In 1989, after being one of the first members of her family to graduate college with a bachelor's degree in business administration, she decided to return to her roots and start an electrical firm.
"In the early years, I really didn't get a lot of respect," Rebeiro said. "It's a male-dominated industry and there weren't a lot of women working in the trades at time."
Next month, Rebeiro will be honored by the Western Connecticut State University Foundation for her achievements and her many contributions to the community. Rebeiro serves in a number of roles with area organizations, including the foundation, where she serves as a board member, as well as with the Greater Danbury Chamber of Commerce's Women's Business Council.
"I am very proud to be a part of the school that gave me an excellent education," Rebeiro said. "I obtained the stepping stones needed to navigate in the business world from my professors at the Ancell School of Business. I often catch myself quoting one of my professors, and it is then that I realize what a strong foundation I was given and the impact my teachers had on me then and now."
Eugene Buccini, one of Rebeiro's former professors with the university, said it's Rebeiro's ability to listen to others and to look at challenges as opportunities rather than roadblocks that have helped to make her so successful.
"She really has a tremendous amount of resilience and perseverance," Buccini said. "Instead of looking at a setback as something negative, she sees it as another mountain she gets to climb."
That was apparent, he said, during the most recent recession when construction work dried up in the region. Rather than put many of her workers on the unemployment rolls, Rebeiro said she decided to expand into New York state to find other opportunities.
"We saw the writing on the wall when all the bids started to dry up," she said. "We had to do something. Our employees are people with families of their own."
Among the projects the company completed in New York is the Franklin D. Roosevelt Presidential Library and Museum in Hyde Park.

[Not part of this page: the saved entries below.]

(** A Mirrored image that workloads reference by digest is redirected to the
    repository it was pushed to: the IDMS lists, for the repository of the
    source "name@sha256:hex", the repository of its computed destination. *)
Theorem IDMS_redirects_pinned `{Marshal} name' st reg name hex e :
  has_char "@" reg = false → has_char "@" name = false →
  has_char "@" hex = false → has_char ":" hex = false → has_char "/" hex = false →
  st !! ComponentDestination reg (pinned name hex) = Some e →
  Source e = pinned name hex → State e = "Mirrored" →
  let mirror := reg +:+ "/" +:+ ImageNamePath (pinned name hex) in
  fst (strip_tag name) ≠ mirror →
  ∃ l ms, GenerateIDMS name' st = marshal (DocIDMS name' l) ∧ (fst (strip_tag name), ms) ∈ l ∧ mirror ∈ ms.
Proof.
  intros Hr Hn H1 H2 H3 He Hs Hm mirror Hne.
  destruct (mirror_list_ok isDigestRef st) as (_ & _ & _ & Hl).
  destruct (proj2 (Hl (fst (strip_tag name)) mirror)) as (ms & ? & ?).
  - exists (ComponentDestination reg (pinned name hex)), e. split; [done|]. split_and!; try done.
    + rewrite Hs. unfold isDigestRef, Contains. by rewrite cut_pinned.
    + rewrite Hs, repoOnly_stripTagOrDigest. unfold stripTagOrDigest, pinned.
      change ("@sha256:" +:+ hex) with (String "@" ("sha256:" +:+ hex)). rewrite strip_digest_suffix by done.
      by destruct (strip_tag name).
    + rewrite ComponentDestination_pinned by done. unfold repoOnly.
      change (":sha256-" +:+ hex) with (":" +:+ ("sha256-" +:+ hex)). fold mirror.
      rewrite repoOnly_tagged; [done|..].
      * unfold mirror. rewrite !has_char_app_false. split_and!; try done. by apply ImageNamePath_pinned_no_at.
      * rewrite has_char_app_false. done.
      * rewrite has_char_app_false. done.
      * rewrite has_char_app_false. done.
  - eexists _, _. split; [reflexivity|]. eauto.
Qed.

(** An image mirrored from a registry into the mirror registry. *)
Definition ex_mirrored (src : string) : ImageEntry :=
  mkImageEntry src "Mirrored" "" 0 OriginOperator "sig" "quay.io/cat:v1 [op.v1]" "" false false None false "".

Lemma IDMS_redirects_pinned_witness :
  ∃ l ms, @GenerateIDMS (λ _, Some "doc") "mt" {["reg/org/app:sha256-ab" := ex_mirrored "quay.io/org/app@sha256:ab"]} = Some "doc" ∧
    ("quay.io/org/app", ms) ∈ (l : list (string * list string)) ∧ "reg/org/app" ∈ ms.
Proof.
  destruct (@IDMS_redirects_pinned (λ _, Some "doc") "mt"
    {["reg/org/app:sha256-ab" := ex_mirrored "quay.io/org/app@sha256:ab"]} "reg" "quay.io/org/app" "ab"
    (ex_mirrored "quay.io/org/app@sha256:ab")) as (l & ms & E & H1 & H2); try reflexivity; [discriminate|].
  exists l, ms. split; [exact E|split; [exact H1|exact H2]].
Defined.

(** The resources ConfigMap: an error leaves every ConfigMap as it was; on
    success only this ConfigMap changes, and its data are the IDMS, the ITMS,
    the index, and CatalogSource and ClusterCatalog documents.  Every catalog
    some operator image (or an owner's own record of it) was resolved from
    has its slug published, with the image at the location the target's
    operator entry gives it; and the index lists exactly the other keys. *)
Theorem saveGlobalResources_exact `{Marshal} mt items namespace cats m c :
  (∀ d, is_Some (marshal d)) → (∀ cat, cat ∈ cats ↔ cat ∈ sourceCatalogs m) →
  let r := saveGlobalResources mt items namespace cats m c in
  (∀ e, fst r = inl e → cl_cms (snd r) = cl_cms c) ∧
  (fst r = inr tt → ∃ cm, cl_cms (snd r) = <[ResourcesConfigMapName (mt_Name mt) := cm]> (cl_cms c) ∧
    (cm_Data cm !! "idms.yaml" = GenerateIDMS (mt_Name mt) (imageState m)) ∧
    (cm_Data cm !! "itms.yaml" = GenerateITMS (mt_Name mt) (imageState m)) ∧
    (∀ cat, cat ∈ sourceCatalogs m → ∃ cat', cat' ∈ sourceCatalogs m ∧ CatalogSlug cat' = CatalogSlug cat ∧
       cm_Data cm !! catalogsource_key (CatalogSlug cat) =
         GenerateCatalogSource (mt_Name mt +:+ "-" +:+ CatalogSlug cat) namespace
           (mkCatalogInfo cat' (CatalogTargetImage (mt_Registry mt) (default (catalogOperator cat') (opsBySource mt items !! cat')))
              (CatalogSlug cat)) (mt_AuthSecret mt)) ∧
    (∃ ix, cm_Data cm !! "index.json" = marshal (DocIndex ix) ∧ StronglySorted String.le ix ∧
       ∀ k, k ∈ ix ↔ is_Some (cm_Data cm !! k) ∧ k ≠ "index.json")).
Proof.
  intros Ht Hcats r.
  destruct (saveGlobalResources_cases mt items namespace cats m c) as [[E (data & cm & Hd & Hcm & Hc)]|[(e & E) (Hc & _)]];
    fold r in E, Hc; rewrite E; (split; [intros ? [=]|intros [=]]); [|done].
  exists cm. rewrite Hcm. pose proof (global_resources_lookup Ht _ _ _ _ _ _ Hd) as Hl.
  assert (Hkeys : is_Some (GenerateIDMS (mt_Name mt) (imageState m)) ∧ is_Some (GenerateITMS (mt_Name mt) (imageState m)))
    by (split; apply Ht).
  destruct Hkeys as [[idms Ei] [itms Et]]. split_and!.
  - exact Hc.
  - rewrite Ei. apply Hl. by left.
  - rewrite Et. apply Hl. by right; left.
  - intros cat Hcat. apply Hcats in Hcat as Hin.
    destruct (catalog_infos_covers mt items cats cat Hin) as [info Hinfo].
    destruct (catalog_infos_spec _ _ _ _ _ Hinfo) as (cat' & Hin' & Hslug & ->). exists cat'.
    split; [by apply Hcats|]. split; [done|].
    match goal with |- _ = ?g => destruct g as [v|] eqn:Eg end; [|by destruct (Ht (DocCatalogSource
      (mt_Name mt +:+ "-" +:+ CatalogSlug cat) namespace (CatalogTargetImage (mt_Registry mt)
        (default (catalogOperator cat') (opsBySource mt items !! cat'))) (CatalogSlug cat)
      (if String.eqb (mt_AuthSecret mt) "" then [] else [mt_AuthSecret mt]))) as [? E']; unfold GenerateCatalogSource in Eg; cbn in Eg; rewrite E' in Eg].
    apply Hl. right. right. right. exists (CatalogSlug cat). eexists. split; [exact Hinfo|]. by rewrite catalog_doc_source.
  - exists (resource_index (delete "index.json" data)). split_and!.
    + destruct (Ht (DocIndex (resource_index (delete "index.json" data)))) as [ix Eix]. rewrite Eix. apply Hl.
      right. right. by left.
    + apply sort_strings_sorted.
    + intros k. rewrite resource_index_elem. rewrite lookup_delete_is_Some. split.
      * intros [->|[->|[[? ?] _]]]; [split; [|done]; eexists; apply Hl; by left|split; [|done]; eexists; apply Hl; by right; left|done].
      * intros [[v Hv] Hne]. apply Hl in Hv as Hv'. destruct Hv' as [[-> _]|[[-> _]|[[-> _]|(? & ? & _ & E'%catalog_doc_key)]]]; auto.
        right. right. split; [|done]. split; [done|by exists v].
Qed.

Definition ex_res_manager : MirrorManager :=
  mkManager "tok" false [] ∅ ∅ {["reg/org/app:sha256-ab" := ex_mirrored "quay.io/org/app@sha256:ab"]} ∅ ∅ ∅ None false false false
    false 10.
Definition ex_res_target : MirrorTarget := mkMirrorTarget "mt" "reg" ["is1"] 1 50 10 None None ∅ 1 "" false None None.

Lemma saveGlobalResources_exact_witness :
  ∃ cm c', @saveGlobalResources (λ _, Some "doc") ex_res_target [] "ns" ["quay.io/cat:v1"] ex_res_manager (mkCluster ∅ []) = (inr tt, c') ∧
    cl_cms c' = {["oc-mirror-mt-resources" := cm]} ∧ cm_Data cm !! "catalogsource-cat-v1.yaml" = Some "doc".
Proof.
  destruct (@saveGlobalResources_exact (λ _, Some "doc") ex_res_target [] "ns" ["quay.io/cat:v1"] ex_res_manager (mkCluster ∅ []))
    as [_ H].
  - intros d. by exists "doc".
  - intros cat. change (sourceCatalogs ex_res_manager) with ({["quay.io/cat:v1"]} : gset string).
    by rewrite elem_of_singleton, list_elem_of_singleton.
  - destruct H as (cm & E & _ & _ & Hcat & _); [vm_compute; reflexivity|].
    destruct (Hcat "quay.io/cat:v1") as (cat' & _ & _ & Hk).
    { change (sourceCatalogs ex_res_manager) with ({["quay.io/cat:v1"]} : gset string). by apply elem_of_singleton. }
    exists cm. eexists. split; [apply injective_projections; [vm_compute; reflexivity|reflexivity]|].
    split; [exact E|exact Hk].
Defined.

(** The filtered catalog image of an entry without overrides sits at the
    repository path of its source catalog, under the source's own tag, or
    "latest" when the source has none; reading the reference back gives this
    repository and tag. *)
Theorem CatalogTargetImage_spec registry op host path tag digest :
  has_char "@" registry = false → op_TargetTag op = "" → op_TargetCatalog op = "" →
  has_char "/" host = false → has_char "@" host = false →
  has_char ":" path = false → has_char "@" path = false →
  has_char ":" tag = false → has_char "@" tag = false → has_char "/" tag = false → tag ≠ "" →
  let at_tag t := splitRepoRef (CatalogTargetImage registry op) = (registry +:+ "/" +:+ path, ":" +:+ t) in
  let src := host +:+ "/" +:+ path in
  (op_Catalog op = src +:+ ":" +:+ tag ∨ op_Catalog op = (src +:+ ":" +:+ tag) +:+ "@" +:+ digest → at_tag tag) ∧
  (op_Catalog op = src ∨ op_Catalog op = src +:+ "@" +:+ digest → at_tag "latest").
Proof.
  intros Hr H1 H2 Hh1 Hh2 Hp1 Hp2 Ht1 Ht2 Ht3 Ht at_tag src. subst src at_tag.
  change ("/" +:+ path) with (String "/" path). cbv beta. assert (String.eqb tag "" = false) as Hne by by apply String.eqb_neq.
  split; intros [E|E].
  - apply (CatalogTargetImage_derived host path) with (rest := ":" +:+ tag); try done; [right; eexists _, _; by split; [|left]|].
    rewrite E. change (":" +:+ tag) with (String ":" tag). rewrite catalogTag_tagged by done. by rewrite Hne.
  - apply (CatalogTargetImage_derived host path) with (rest := ":" +:+ tag +:+ "@" +:+ digest); try done;
      [by rewrite E, <- app_assoc_s|right; eexists _, _; by split; [|left]|].
    rewrite E. change (":" +:+ tag) with (String ":" tag). change ("@" +:+ digest) with (String "@" digest).
    rewrite catalogTag_tagged_digest by done. by rewrite Hne.
  - apply (CatalogTargetImage_derived host path) with (rest := ""); try done; [by rewrite app_nil_r_s|by left|].
    by rewrite E, catalogTag_untagged.
  - apply (CatalogTargetImage_derived host path) with (rest := "@" +:+ digest); try done;
      [right; eexists _, _; split; [done|right; by left]|].
    rewrite E. change ("@" +:+ digest) with (String "@" digest). by rewrite catalogTag_digest.
Qed.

It is also working on renovations at West Point's Keller Hospital.
Rebeiro's brother, Ross Rizzo, joined the company in 1995 and serves as the company's vice president.
"We complement each other very well," Rebeiro said. "He's strong in the areas that I'm weak and I'm strong in the areas that he's weak. It's a good working relationship."
Fran Pastore, CEO of the Women's Business Development Council based in Stamford, said Rebeiro is one of a growing number of female entrepreneurs entering nontraditional fields.
"We need more women like MaryJean who are bucking the societal trends and putting women on the map," Pastore said. "We are seeing more and more women taking the lead and getting into fields that have been traditionally male-dominated. MaryJean and other women like her are setting the example for generations to come."
Nowhere is that more apparent than in Rebeiro's own family. Her daughter, Stephanie Rebeiro, joined NY-CONN about five years ago after graduating from college.
"Having a working mother growing up had a really positive impact on me," she said. "I had a lot of friends in school whose mothers didn't work, but for us that was just our reality. Mom showed me that a woman can balance both home and work life and still be successful."
Rebeiro will be awarded the WCSU Foundation's Community Service Award during a luncheon on April 7 at the Ethan Allen Hotel.